Uganda like other developing countries does not wholly finance its Financial Year National budget, hence is necessitating borrowing domestically and externally. Historically, Uganda has had a poor trend of public debt management which prompted a debt campaign by civic groups like Uganda Debt Network and Development partners including IMF and World Bank inter alia and the subsequent relief worth US$2b in 1990s through the Highly Indebted Poor Countries initiative (World Bank, 2000).
 However, Uganda’s public debt is gradually rising based on bilateral relations. For instance between January 2010 and June 2016, Government signed 96 loan agreements worth USD 8.8billion with China (in particular EXIM Bank) being the largest creditor at 29% of the total loans, followed by the World Bank (27%) and African Development Bank (21%). Other creditors account for 23% (BADEA, EIB, France, Germany, IFAD, Japan, Kuwait, OPEC, South Korea and Saudi Arabia).
A healthy population is a pre-requisite for a productive human resource that will directly impact a country’s economy and achieve national development.
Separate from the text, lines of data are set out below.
(* ===================================================================== *)
(** ** Further properties of the store module *)
(* ===================================================================== *)

(** *** The published class list *)

(** A class of school [sid] that is not before [from]. *)
Lemma matches_school sid from c :
  matches (mkQuery FSchoolId sid from) c = true ↔
  Class.schoolId c = sid ∧ String.leb from (Class.datetime c) = true.
Proof.
  unfold matches. simpl. rewrite andb_true_iff.
  destruct (String.eqb_spec (Class.schoolId c) sid); naive_solver.
Qed.

Lemma snapshot_values q (m : gmap string Class.t) c :
  c ∈ (snapshot q m).*2 ↔ ∃ k, m !! k = Some c ∧ matches q c = true.
Proof.
  rewrite list_elem_of_fmap. split.
  - intros [[k c'] [-> H]]. exists k. by apply snapshot_elem.
  - intros [k H]. exists (k, c). split; [done|]. by apply snapshot_elem.
Qed.

(** What [fetchClasses] does for a user with a school. *)
Lemma fetchClasses_run rt w sid :
  truthy (Store.user (World.store w) ≫= User.schoolId) = Some sid →
  fetchClasses rt w
  = (Ok tt,
     World.withStore
       (Store.setClasses
          (snapshot (mkQuery FSchoolId sid (nowISO rt (World.clock w)))
             (World.classes w)).*2)
       (World.logCall
          (CGetDocs (mkQuery FSchoolId sid (nowISO rt (World.clock w))))
          (World.tick w))).
Proof.
  intros H. unfold fetchClasses. run. unfold mbind in H. simpl in H.
  by rewrite H.
Qed.

(** X1.  For a published user with a non-empty [schoolId], [fetchClasses]
    succeeds, reads the clock once, issues one query and no write, leaves the
    collection as it is, and publishes exactly the classes of that school
    whose [datetime] is not before the clock reading, one entry per
    document. *)
Theorem fetchClasses_publishes rt w u sid :
  Store.user (World.store w) = Some u →
  User.schoolId u = Some sid → sid ≠ "" →
  let now := nowISO rt (World.clock w) in
  let w' := after (fetchClasses rt) w in
  outcome (fetchClasses rt) w = Ok tt ∧
  World.classes w' = World.classes w ∧
  World.calls w' = World.calls w ++ [CGetDocs (mkQuery FSchoolId sid now)] ∧
  World.clock w' = S (World.clock w) ∧
  (∀ c, c ∈ Store.classes (World.store w') ↔
        ∃ k, World.classes w !! k = Some c ∧ Class.schoolId c = sid ∧
             String.leb now (Class.datetime c) = true) ∧
  length (Store.classes (World.store w'))
  = size (filter (λ kc, Class.schoolId kc.2 = sid
                        ∧ String.leb now (Class.datetime kc.2) = true)
            (World.classes w)).
Proof.
  intros Hu Hs Hne now w'. subst w'. unfold outcome, after.
  rewrite (fetchClasses_run rt w sid).
  2:{ rewrite Hu. simpl. rewrite Hs. apply truthy_Some. done. }
  simpl. fold now. repeat split; try done.
  - intros Hc. apply snapshot_values in Hc as (k & Hk & Hm).
    exists k. split; [done|]. by apply matches_school.
  - intros (k & Hk & Hsc & Hle). apply snapshot_values. exists k.
    split; [done|]. apply matches_school. done.
  - rewrite length_fmap. unfold snapshot. rewrite length_map_to_list.
    f_equal. apply map_filter_ext. intros k c _. simpl.
    apply matches_school.
Qed.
Good health is therefore a foundation for development because healthy individuals are more productive, earn more, save more, invest more and consume more, all these have a positive impact on GDP of a nation.
This notwithstanding, Uganda still lags behind the required World Health Organization of   health expenditure target of 15% of the national budget. On contrary, the Government expenditure for the last 5 Financial Years has taken a downward trend from 9.6 FY 2009/10, 8.9 FY2010/11, 8.3 FY2011/12, and 7.8 FY 2012 /13 and 8.7 FY2013/14.  The available health financing mechanisms through donor funding, taxation and NGOs are also unreliable with Out Of Pocket (OOPS) financing dominating at 64.8% (African strategies for Health report 2016). Literature indicates that when health expenditures take a high proportion of household expenditure, expenditure becomes catastrophic and impoverishing in nature.